En Vietnam, el imperio de Khang y la Sra. Thoa se derrumbó más rápido que cualquier guion. El quinto día, cortaron el agua mientras Khang tenía la cabeza llena de espuma de champú. El séptimo día, cortaron la luz; toda la comida cara que Truc había comprado en el refrigerador de 600 litros se derritió, desprendiendo un olor fétido. Khang gritó en la oficina de electricidad, pero fue rechazado porque el contrato estaba a nombre de Truc.
El pánico llegó al límite cuando la Sra. Thoa confesó: los 80 millones que Khang le había dado habían desaparecido en una estafa de ahorros informales (hui), y la organizadora había huido. Como si fuera poco, la suegra había pedido un préstamo a prestamistas de 20 millones para compras personales y préstamos a Tham, lo que provocó que los cobradores arrojaran salsa de pescado fermentada y aceite quemado por todo el portón de la casa. Tham, la prima que tanto adulaba a la Sra. Thoa, desapareció al ver la crisis, dejando a la anciana herida tras una caída.
Al día 20, la casa era un vertedero gigante. La Sra. Thoa yacía en el sofá con una infección en la pierna, y Khang estaba demacrado por el hambre y la vergüenza. Llamó desesperadamente a Truc.
La pantalla del teléfono de Truc en Seúl se iluminaba constantemente. Khang acercó su rostro miserable a la cámara, con barba descuidada y ojeras profundas, gritando: “¡Truc, ayuda a mi madre! ¡Se está muriendo! Solo envíame 5 millones. ¿Cómo puedes ser tan cruel?”. Truc, tranquilamente, bebió un sorbo de su latte en una lujosa cafetería de Gangnam, mirando al hombre que alguna vez la llamó “mantenida” ahora rogando a través de la pantalla. Ella solo dejó una frase: “Tienes 32 años, usa tu hombría para cuidar de tu madre. No soy el cajero automático de tu familia”.
Cuando Truc bajó del avión en el aeropuerto Tan Son Nhat, no fue a casa de inmediato. Contrató un servicio de limpieza industrial para dejar la casa impecable por última vez como un regalo de despedida. Cuando Khang trajo a la Sra. Thoa del centro de salud y vieron la casa limpia, pensaron que ella los había perdonado. Pero lo que les esperaba en la mesa era una carpeta azul: el divorcio de mutuo acuerdo y los estados bancarios que demostraban que Truc había gastado más de 2.4 mil millones en esa familia durante 5 años.

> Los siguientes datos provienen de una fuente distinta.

Lemma turn_in_flight E C D M T own q w :
  ring_holds w q -> in_flight E C D M T own q w ->
  exists own' q' w', (forall fuel, spdk_turn fuel w = Ok tt w') /\
    ring_holds w' q' /\ in_flight E C D M T own' q' w' /\
    (q <> [] \/ outstanding (w_bdev w) <> [] -> less_work q q' (w_bdev w) (w_bdev w')).
Proof.
  intros Hring Hf.
  assert (exists own1 w1 busy, poll_bdev w = Ok busy w1 /\ in_flight E C D M T own1 q w1 /\
    w_ring w1 = w_ring w /\
    (outstanding (w_bdev w) <> [] -> less_work q q (w_bdev w) (w_bdev w1)))
    as (own1 & w1 & busy & Hp1 & Hf1 & Hr1 & Hless).
  { destruct (bdev_poll (w_bdev w) (w_mem w)) as [b [c|]] eqn:Hp.
    - destruct (deliver_in_flight _ _ _ _ _ _ _ _ _ _ Hf Hp) as (own1 & w1 & Hd & Hf1 & Hr1 & _ & Hlen).
      exists own1, w1, true. rewrite (poll_bdev_eq w b (Some c) Hp), (bind_ok _ _ _ _ _ Hd).
      split_and!; [done..|]. intros _. right. split; [done|]. left. lia.
    - exists own, (set_w_bdev b w), false. rewrite (poll_bdev_eq w b None Hp).
      apply poll_none in Hp as (Ho & _ & Hl). split_and!; [done| |done|].
      + by apply (in_flight_frame _ _ _ _ _ _ _ w (w_g w) (w_ring w) b).
      + intros Hne. right. split; [done|]. right. split; [done|]. by apply Hl. }
  destruct (poller_loop_in_flight E C D M T (max_batch (opt_turbo_mode (ctx_opts (w_g w1)))) 0 own1 q w1)
    as (rc & own2 & q2 & w2 & Hl & Hring2 & Hf2 & Hle & Hdec & Hsame);
    [unfold ring_holds in *; by rewrite Hr1|done|].
  exists own2, q2, w2. split_and!; [|done|done|].
  - intros fuel. unfold spdk_turn, bind at 1, gets. rewrite (fl_running Hf). cbn [when].
    unfold spdk_thread_poll. erewrite bind_ok; [reflexivity|]. rewrite (bind_ok _ _ _ _ _ Hp1).
    unfold xpdk_msg_process_poller, bind at 1 2, gets. rewrite (Hl fuel). reflexivity.
  - intros Hne. destruct (decide (q = [])) as [->|Hq].
    + destruct q2; simpl in Hle; [|lia]. rewrite (Hsame eq_refl). apply Hless. by destruct Hne.
    + left. apply Hdec; [|done]. by destruct (opt_turbo_mode _).
Qed.

(** Turns use up the work: after some of them nothing is waiting and nothing outstanding. *)
Lemma drain_in_flight E C D M T own q w :
  ring_holds w q -> in_flight E C D M T own q w ->
  exists n own' w', (forall fuel, turns fuel n w = Ok tt w') /\
    ring_holds w' [] /\ outstanding (w_bdev w') = [] /\ in_flight E C D M T own' [] w'.
Proof.
  assert (forall lq lo ll own q w, length q = lq -> length (outstanding (w_bdev w)) = lo ->
    latency (w_bdev w) = ll -> ring_holds w q -> in_flight E C D M T own q w ->
    exists n own' w', (forall fuel, turns fuel n w = Ok tt w') /\
      ring_holds w' [] /\ outstanding (w_bdev w') = [] /\ in_flight E C D M T own' [] w') as Hgo.
  { intros lq. induction (lt_wf lq) as [lq _ IHq].
    intros lo. induction (lt_wf lo) as [lo _ IHo].
    intros ll. induction (lt_wf ll) as [ll _ IHl]. intros own0 q0 w0 Hlq Hlo Hll Hring Hf.
    destruct (decide (q0 = [] /\ length (outstanding (w_bdev w0)) = 0%nat)) as [[-> Hz]|Hwork].
    { exists 0%nat, own0, w0. split_and!; [done|done|by apply nil_length_inv|done]. }
    destruct (turn_in_flight E C D M T own0 q0 w0 Hring Hf) as (own1 & q1 & w1 & Ht & Hring1 & Hf1 & Hless).
    assert (exists n own' w', (forall fuel, turns fuel n w1 = Ok tt w') /\ ring_holds w' [] /\
      outstanding (w_bdev w') = [] /\ in_flight E C D M T own' [] w')
      as (n & own' & w' & Hn & Hres).
    { destruct Hless as [Hlt|(-> & [Hlt|[Ho Hlt]])].
      - destruct (decide (q0 = [])); [right|by left]. intros Hz. apply Hwork. by rewrite Hz.
      - by eapply (IHq (length q1)); [lia|..].
      - by eapply (IHo (length (outstanding (w_bdev w1)))); [lia|..].
      - eapply (IHl (latency (w_bdev w1))); [lia|done|by rewrite Ho|done..]. }
    exists (S n), own', w'. split; [|done]. intros fuel. simpl.
    by rewrite (bind_ok _ _ _ _ _ (Ht fuel)). }
  intros Hring Hf. by eapply Hgo.
Qed.

(** With nothing under way the library is idle, and holds the blocks it held before. *)
Lemma in_flight_idle E C D M T own w :
  ring_holds w [] -> outstanding (w_bdev w) = [] -> in_flight E C D M T own [] w ->
  idle w /\ w_dma_live w = D.
Proof.
  intros Hring Ho Hf. split.
  - destruct (fl_pool Hf) as (pl & Hpl & Hdis & _). split; try apply Hf; try done. by exists pl.
  - assert (own = ∅) as ->.
    { apply map_eq. intros a. destruct (own !! a) as [p|] eqn:Ha; [|by rewrite lookup_empty].
      destruct (fl_own Hf a p Ha) as (_ & Hj & _). unfold job_msgs in Hj. rewrite Ho in Hj.
      by apply elem_of_nil in Hj. }
    apply map_eq. intros a. by apply (fl_rest Hf).
Qed.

Lo más importante: el título de propiedad estaba solo a nombre de ella.
Truc apareció con el aire de una reina y expulsó a Khang y a su madre de la casa. Les arrojó un sobre con 5 millones —la última limosna para unos fracasados—.
Seis meses después, Truc se estableció en Vung Tau, convirtiéndose en Directora Regional con una vida radiante al lado de sus padres. Khang y la Sra. Thoa terminaron viviendo en una habitación de 15m2 en una zona industrial, sobreviviendo recolectando basura y con trabajos mal pagados. Khang murió de cáncer de hígado en soledad y arrepentimiento, mientras la Sra. Thoa solo gritaba el nombre de su exnuera en un remordimiento tardío. La tormenta había pasado, dejando un cielo despejado para quien lo merecía, y un montón de cenizas para los ingratos.